May 14, 2014 – The editors of MIT Technology Review have released their annual list of those technological advances they deem to be impactful enough to influence the future. Each is considered a milestone in problem solving related to current challenges we on this planet face.
Here is their list:
1. Agricultural drones costing less than $1,000 U.S. are the latest farm tools for managing crops from planting to harvest. From airplanes to quadcopters these drones are equipped with cameras, GPS, accelerometers, gyros, magnetometers, pressure sensors and radio frequency communications to build a complex photographic representation of an entire farm. On-board cameras reveal patterns very difficult to detect from a ground level view. Infrared views help detect where water is and isn’t reaching crops, and see early onset of insect, weed or fungus threats. They can be flown just above a field or have provide a bird’s eye view, and they can do this every day capturing changes in real-time and delivering the data and images directly to a farmer’s computer system. The top image below shows an airplane drone from Precision Hawk flying over a field. The drone is equipped with multiple sensors, not just cameras. The bottom image provides an infrared view of a farmer’s field showing the chlorophyll levels of crops.
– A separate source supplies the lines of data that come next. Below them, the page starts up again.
(** The sets are the nonempty classes, each once. *)
Lemma get_component_sets_ok d n ans : uf_ok d → uf_size d = n → lists_roots d n ans →
  ∃ sets, get_component_sets ans = Ok sets ∧ NoDup sets ∧
    ∀ S, S ∈ sets ↔ ∃ r, r < n ∧ S = comp d n (uf_root d r).
Proof using .
  intros Hok Hsz Hans. destruct (component_map_ok d n ans Hans) as (temp & E & Ht).
  assert (∀ r S, temp !! r = Some S → S = comp d n r ∧ S ≠ ∅) as Hsome.
  { intros r S HS. destruct (Ht r) as [Hd Hne]. rewrite HS in Hd, Hne. simpl in Hd. split; [done|]. intros ->. auto. }
  unfold get_component_sets. rewrite (ls_n _ _ _ Hans), E. cbn [mbind outcome_bind]. eexists. split; [done|].
  pose proof (merge_sort_Permutation key_le (map_to_list temp)) as Hp.
  split.
  - rewrite Hp. assert (∀ l : list (N * gset N), NoDup l.*1 → (∀ r S, (r, S) ∈ l → S = comp d n r ∧ S ≠ ∅) → NoDup l.*2) as Hgen.
    { induction l as [|[r S] l IH]; intros Hnd Hl; [constructor|]. rewrite !fmap_cons in *. simpl in *.
      apply NoDup_cons in Hnd as [Hr Hnd]. apply NoDup_cons. split; [|apply IH; [done|intros; apply Hl; by right]].
      intros (x & Ex & Hx)%list_elem_of_fmap. destruct x as [r' S']. simpl in Ex. subst S'.
      destruct (Hl r S (list_elem_of_here _ _)) as [E1 Hne]. destruct (Hl r' S (list_elem_of_further _ _ _ Hx)) as [E2 _].
      apply set_choose_L in Hne as [v Hv]. pose proof Hv as Hv'. rewrite E1 in Hv. rewrite E2 in Hv'.
      apply elem_of_comp in Hv as [_ Hv], Hv' as [_ Hv']. apply Hr, list_elem_of_fmap. exists (r', S). simpl. split; [congruence|done]. }
    apply Hgen; [apply NoDup_fst_map_to_list|]. intros r S Hin%elem_of_map_to_list. by apply Hsome.
  - intros S. rewrite Hp, list_elem_of_fmap. split.
    + intros ([r S'] & -> & Hin%elem_of_map_to_list). destruct (Hsome r S' Hin) as [-> Hne]. simpl.
      apply set_choose_L in Hne as [v [Hv <-]%elem_of_comp]. by exists v.
    + intros (r & Hr & ->). set (rho := uf_root d r). exists (rho, comp d n rho). split; [done|].
      apply elem_of_map_to_list. destruct (Ht rho) as [Hd _]. destruct (temp !! rho) as [S|]; simpl in Hd; [by rewrite Hd|].
      assert (r ∈ comp d n rho) as Hin by (by apply elem_of_comp). rewrite <-Hd in Hin. set_solver.
Qed.
End ReturnTypes.

(** ** The spanning forest *)

Definition edge_pair (e : Edge) : N * N := (src e, dst e).

Lemma SpanningForest_new_ok n sf : length sf = N.to_nat n →
  ∃ ans, SpanningForest_new n sf = Ok ans ∧ edge_pair <$> sf_edges ans = forest_pairs sf.
Proof.
  intros HL.
  assert (∀ (l : list (gset N)) (k : nat) acc, (∀ i : nat, l !! i = sf !! (k + i)%nat) →
    ofold (λ src edges, X ← of_option (sf !! (src : N)); mret (edges ++ (mkEdge src <$> elements (X : gset N))))
      (N.of_nat <$> seq k (length l)) acc =
    Ok (acc ++ ((λ p, mkEdge p.1 p.2) <$> forest_pairs_from (N.of_nat k) l))) as Hgen.
  { induction l as [|X l IH]; intros k acc Hl; simpl; [by rewrite app_nil_r|].
    assert (sf !! N.of_nat k = Some X) as ->.
    { rewrite lookupN_eq, Nat2N.id. pose proof (Hl 0%nat) as H0. rewrite Nat.add_0_r in H0. by rewrite <-H0. }
    cbn [of_option mbind outcome_bind]. unfold mret, outcome_ret. cbn [mbind outcome_bind].
    rewrite (IH (S k)) by (intros i; rewrite Nat.add_succ_comm; apply (Hl (S i))).
    rewrite fmap_app, app_assoc, <-list_fmap_compose. by rewrite Nat2N.inj_succ. }
  unfold SpanningForest_new, seqN. change (N.to_nat 0) with 0%nat. rewrite <-HL, (Hgen sf 0%nat []) by done. eexists. split; [done|].
  cbn [sf_edges app]. rewrite <-list_fmap_compose. unfold forest_pairs, edge_pair.
  transitivity (id <$> forest_pairs_from 0 sf); [|apply list_fmap_id]. apply list_fmap_ext. by intros ? [].
Qed.

(** * What a correct answer is *)

(** [k] is the number of connected components of [G] on the vertices below [n]. *)
Definition components_count (n : N) (G : gset N) (k : N) : Prop :=
  ∃ reps, NoDup reps ∧ N.of_nat (length reps) = k ∧ (∀ r, r ∈ reps → r < n) ∧
    ∀ v, v < n → ∃ r, r ∈ reps ∧ graph_connected G v r ∧
      ∀ r', r' ∈ reps → graph_connected G v r' → r' = r.

(** There is one. *)
Lemma count_le n G reps reps' : NoDup reps → (∀ r, r ∈ reps → r < n) →
  (∀ v, v < n → ∃ r, r ∈ reps ∧ graph_connected G v r ∧ ∀ r', r' ∈ reps → graph_connected G v r' → r' = r) →
  (∀ v, v < n → ∃ r, r ∈ reps' ∧ graph_connected G v r) → (length reps ≤ length reps')%nat.
Proof.
  intros Hnd Hlt Huniq Hex.
  assert (∃ l, Forall2 (λ r r', r' ∈ reps' ∧ graph_connected G r r') reps l) as [l Hl].
  { clear Hnd Huniq. induction reps as [|r reps IH]; [by exists []|].
    destruct IH as [l Hl]; [intros r' Hr'; apply Hlt; by right|]. destruct (Hex r) as (r' & Hr' & Hc); [apply Hlt; left|].
    exists (r' :: l). by constructor. }
  rewrite (Forall2_length _ _ _ Hl). apply submseteq_length, NoDup_submseteq.
  - apply NoDup_alt. intros i j x Hi Hj.
    destruct (Forall2_lookup_r _ _ _ _ _ Hl Hi) as (r1 & Hr1 & _ & C1).
    destruct (Forall2_lookup_r _ _ _ _ _ Hl Hj) as (r2 & Hr2 & _ & C2).
    apply (NoDup_lookup reps i j r1 Hnd Hr1). rewrite Hr2. f_equal.
    pose proof (list_elem_of_lookup_2 _ _ _ Hr1) as M1. pose proof (list_elem_of_lookup_2 _ _ _ Hr2) as M2.
    destruct (Huniq r1 (Hlt _ M1)) as (r & _ & _ & Hr). rewrite (Hr r1 M1 (reflexivity _)). apply (Hr r2 M2).
    etrans; [exact C1|by symmetry].
  - intros x (i & Hi)%list_elem_of_lookup_1. by destruct (Forall2_lookup_r _ _ _ _ _ Hl Hi) as (? & _ & ? & _).
Qed.

Lemma components_count_unique n G k k' : components_count n G k → components_count n G k' → k = k'.
Proof.
  intros (R & Nd & <- & Hlt & Hu) (R' & Nd' & <- & Hlt' & Hu'). f_equal. apply Nat.le_antisymm.
  - apply (count_le n G); [done..|]. intros v Hv. destruct (Hu' v Hv) as (r & ? & ? & _). by exists r.
  - apply (count_le n G); [done..|]. intros v Hv. destruct (Hu v Hv) as (r & ? & ? & _). by exists r.
Qed.

Definition answers_components (n : N) (G : gset N) (ans : ConnectedComponents) : Prop :=
  (∀ x y, x < n → y < n → ∃ c, is_connected ans x y = Ok c ∧ (c = true ↔ graph_connected G x y)) ∧
  components_count n G (components_size ans) ∧
  ∃ sets, get_component_sets ans = Ok sets ∧ NoDup sets ∧
    ∀ S, S ∈ sets ↔ ∃ r, r < n ∧ ∀ v, v ∈ S ↔ v < n ∧ graph_connected G r v.

(** A forest of edges of [G] that connects what [G] connects. *)
Definition answers_forest (G : gset N) (ans : SpanningForest) : Prop :=
  let es := edge_pair <$> sf_edges ans in
  (∀ u v, (u, v) ∈ es → is_node_id u ∧ is_node_id v ∧ concat_pairing_fn u v ∈ G) ∧
  (∀ x y, pair_connected es x y ↔ graph_connected G x y) ∧
  ∃ log, log ≡ₚ es ∧ acyclic_pairs log.

Section Queries.
Context `{P : Platform} `{!PlatformLaws P} {SC : SampleCheck} {D : Type} `{UnionFindLaws D}.
Implicit Type cc : CCSketchAlg D.

Lemma lists_roots_answer d n G ans : uf_ok d → uf_size d = n → lists_roots d n ans →
  (∀ x y, x < n → y < n → uf_root d x = uf_root d y ↔ graph_connected G x y) →
  answers_components n G ans.
Proof using .
  intros Hok Hsz Hans Hconn. split; [|split].
  - intros x y Hx Hy. unfold is_connected. rewrite (ls_root _ _ _ Hans x Hx), (ls_root _ _ _ Hans y Hy).
    cbn [of_option mbind outcome_bind]. eexists. split; [done|]. by rewrite N.eqb_eq, Hconn.
  - destruct (roots_representatives d n Hok Hsz) as (Hnd & Hlt & Hreps).
    eexists. split; [exact Hnd|]. split; [symmetry; apply (ls_num _ _ _ Hans)|]. split; [exact Hlt|]. intros v Hv.
    destruct (Hreps v Hv) as (r & Hr & Hvr & Huniq). exists r. split; [done|].
    split; [apply Hconn; auto|]. intros r' Hr' Hc. apply Huniq; [done|]. apply Hconn; auto.
  - destruct (get_component_sets_ok d n ans Hok Hsz Hans) as (sets & E & Hnd & Hsets).
    exists sets. split; [done|]. split; [done|]. intros S. rewrite Hsets. split.
    + intros (r & Hr & ->). exists r. split; [done|]. intros v. rewrite elem_of_comp.
      split; intros [Hv Hc]; (split; [done|]); [by apply Hconn|symmetry; by apply Hconn].
    + intros (r & Hr & HS). exists r. split; [done|]. apply set_eq. intros v. rewrite elem_of_comp, HS.
      split; intros [Hv Hc]; (split; [done|]); [symmetry; by apply Hconn|by apply Hconn].
Qed.

Lemma cc_cache_same cc G d : cc_cache cc G → uf_same (dsu cc) d → cc_cache (set_dsu d cc) G.
Proof using .
  intros (Hok & Hsz & Hl & Hs & Hval) Hsame. pose proof Hsame as (Ho & Hz & _). unfold cc_cache. simpl.
  split_and!; [done|congruence|done|done|]. intros Hd. destruct (Hval Hd) as [HF Hc]. split; [|done].
  by apply (forest_inv_same _ (dsu cc)).
Qed.

Lemma cc_inv_same cc b G d : cc_inv cc b G → uf_same (dsu cc) d → cc_inv (set_dsu d cc) b G.
Proof using .
  intros [Hb HG Hv Hdl Hc] Hsame. split; try done; [by apply (cc_base_members cc)|by apply cc_cache_same].
Qed.

(** A valid cache answers connectivity. *)
Lemma cache_connected cc G x y : cc_cache cc G → dsu_valid cc = true →
  x < num_vertices cc → y < num_vertices cc →
  uf_root (dsu cc) x = uf_root (dsu cc) y ↔ graph_connected G x y.
Proof using .
  intros (_ & Hsz & _ & _ & Hval) Hd Hx Hy. destruct (Hval Hd) as [HF Hc].
  rewrite <-Hc. apply (proj2 (fi_tracks _ _ _ _ HF)); by rewrite Hsz.
Qed.

(** What a query needs: workable partitions, every vertex visited in round 0,
    and checksums that tell the truth if the algorithm has to run. *)
Record query_ready (T : N) (s : Schedules) (b : Sketch) (G : gset N) cc : Type := {
  qr_parts : Partitioned (num_vertices cc) T;
  qr_order : zero_order s ≡ₚ seqN 0 (num_vertices cc);
  qr_reliable : dsu_valid cc = false → query_reliable T s b G cc
}.

(** What a query leaves, [good] being what its answer satisfies. *)
Definition query_outcome {A} (good : A → Prop) (b : Sketch) (G : gset N) cc cc' (o : outcome A) : Prop :=
  match o with
  | Ok ans => good ans ∧ cc_inv cc' b G ∧ stable cc cc' ∧ dsu_valid cc' = true ∧
      update_locked cc' = (if dsu_valid cc then update_locked cc else false)
  | Throw e => NDEBUG = true ∧ out_of_samples e ∧ cc_inv cc' b G ∧ stable cc cc' ∧
      dsu_valid cc = false ∧ dsu_valid cc' = false ∧ update_locked cc' = true
  | Abort => NDEBUG = false
  | Undef => False
  end.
2. Private Smartphone technology has emerged because of the fallout from the National Security Agency’s admission of snooping on people’s transmissions. What’s involved? New encryption technology built into smartphones. One company is releasing what is calls the Blackphone running a version of the Android operating system called Private OS. It blocks the leaking of data from texts, conversations, and the user’s web activities.
3. Brain Mapping by projects like the Human Brain Project and U.S. Brain Initiative are giving us a detailed picture of the anatomy of our brain and a better understanding of how it works. Neuroscientists should have a roadmap of all brain functions and a reference brain image database that provides details down to individual nerve cells and fibers. How does an anatomical map of such detail help us? Can a detailed circuit diagram of the inside of our heads help us understand and cure mental illness? Neuroscientists believe brain mapping will reveal what goes wrong within the brains wiring that is associated with depression, schizophrenia and other mental health disorders.
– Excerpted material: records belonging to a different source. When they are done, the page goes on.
Lemma lost_worker_step i j g g' : lost i g → worker_step j g = Some g' → lost i g'.
Proof.
  intros [(w & Hi & Hd & Hp & Hs & Hpc) Hm] E. unfold worker_step in E.
  destruct (workers g !! j) as [wj|] eqn:Hj; [|done]. simpl in E.
  assert (main g' = main g ∧ ∃ wj', workers g' = <[j := wj']> (workers g) ∧
    (j = i → do_pause wj' = true ∧ paused wj' = false ∧ shutdown wj' = false ∧ waiting (w_pc wj') = true)) as [Em (wj' & Ew & Hw)].
  { destruct (decide (j = i)) as [->|Hne].
    - rewrite Hi in Hj. injection Hj as <-. unfold do_work in E. destruct w as [pc sh dp pa]. simpl in *. subst.
      destruct pc; try done; simpl in E.
      + injection E as <-. split; [done|]. eexists. split; [done|]. done.
      + destruct (flush_lock g); [done|]. injection E as <-. split; [done|]. eexists. split; [done|]. done.
    - unfold do_work in E. split; [|exists (default wj (workers g' !! j)); split; [|done]].
      + repeat (case_match; simplify_eq); simplify_eq; done.
      + assert (j < num_workers g) as Hlt by (apply lookupN_lt_Some in Hj; unfold num_workers; lia).
        assert (∀ x, <[j:=x]> (workers g) !! j = Some x) as Hins by (intros x; apply lookupN_insert_eq; unfold num_workers in Hlt; lia).
        repeat (case_match; simplify_eq); simplify_eq; simpl; by rewrite Hins. }
  split; [|by rewrite Em]. rewrite Ew. destruct (decide (j = i)) as [->|Hne].
  - exists wj'. split; [apply lookupN_insert_eq; apply lookupN_lt_Some in Hi; lia|]. auto.
  - exists w. by rewrite lookupN_insert_ne by done.
Qed.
4. Neuromorphic Chips work like our brains and represent the next dimensional leap in processors used in computers. Unlike the IBM Watson computer that successfully trumped the best human Jeopardy players, and was built using a room-sized array of parallel processors, a neuromorphic chip-equipped computer would be no bigger than a laptop or desktop system. Computers with these chips would interact with the world in a manner similar to us. They would view images and sound and respond to these inputs not because of programming code but through observation and learning. This represents a great leap forward in the development of artificial intelligence. The new neuromorphic chips are silicon based but are not designed in any way like the architecture of the computer I am working on to write this blog posting. My computer sends data back and forth from the central processor to the memory chips in a linear sequence. The neuromorphic chips interact as a neural network making new connections in response to sensory inputs just like our human brain.
5. Genome Editing has the potential to address diseases with known genetic roots. These include mental health diseases like autism, schizophrenia, Alzheimer’s, and congenital diseases that impact the heart, lungs, gut, pancreas and other vital organs. At its worst our ability to alter the human genome could lead to eugenic science focused on perfecting the species to create super bright individuals and super athletes. But at its best it will help us reduce the number of children born with multiple gene defects that lead to heart disease, cystic fibrosis and juvenile diabetes. Tools like CRISPR are leading the way, capable of re-engineering defective genes in chromosomes. Parents who have their DNA mapped within the decade will have the option to intervene in ways never previously contemplated by having doctors alter their future child’s genome to remove genes linked to disorders. Today we are doing it with primates in the lab. Within the next two decades we may be doing it with human embryos in petri dishes as part of routine genetic diagnosis and treatment.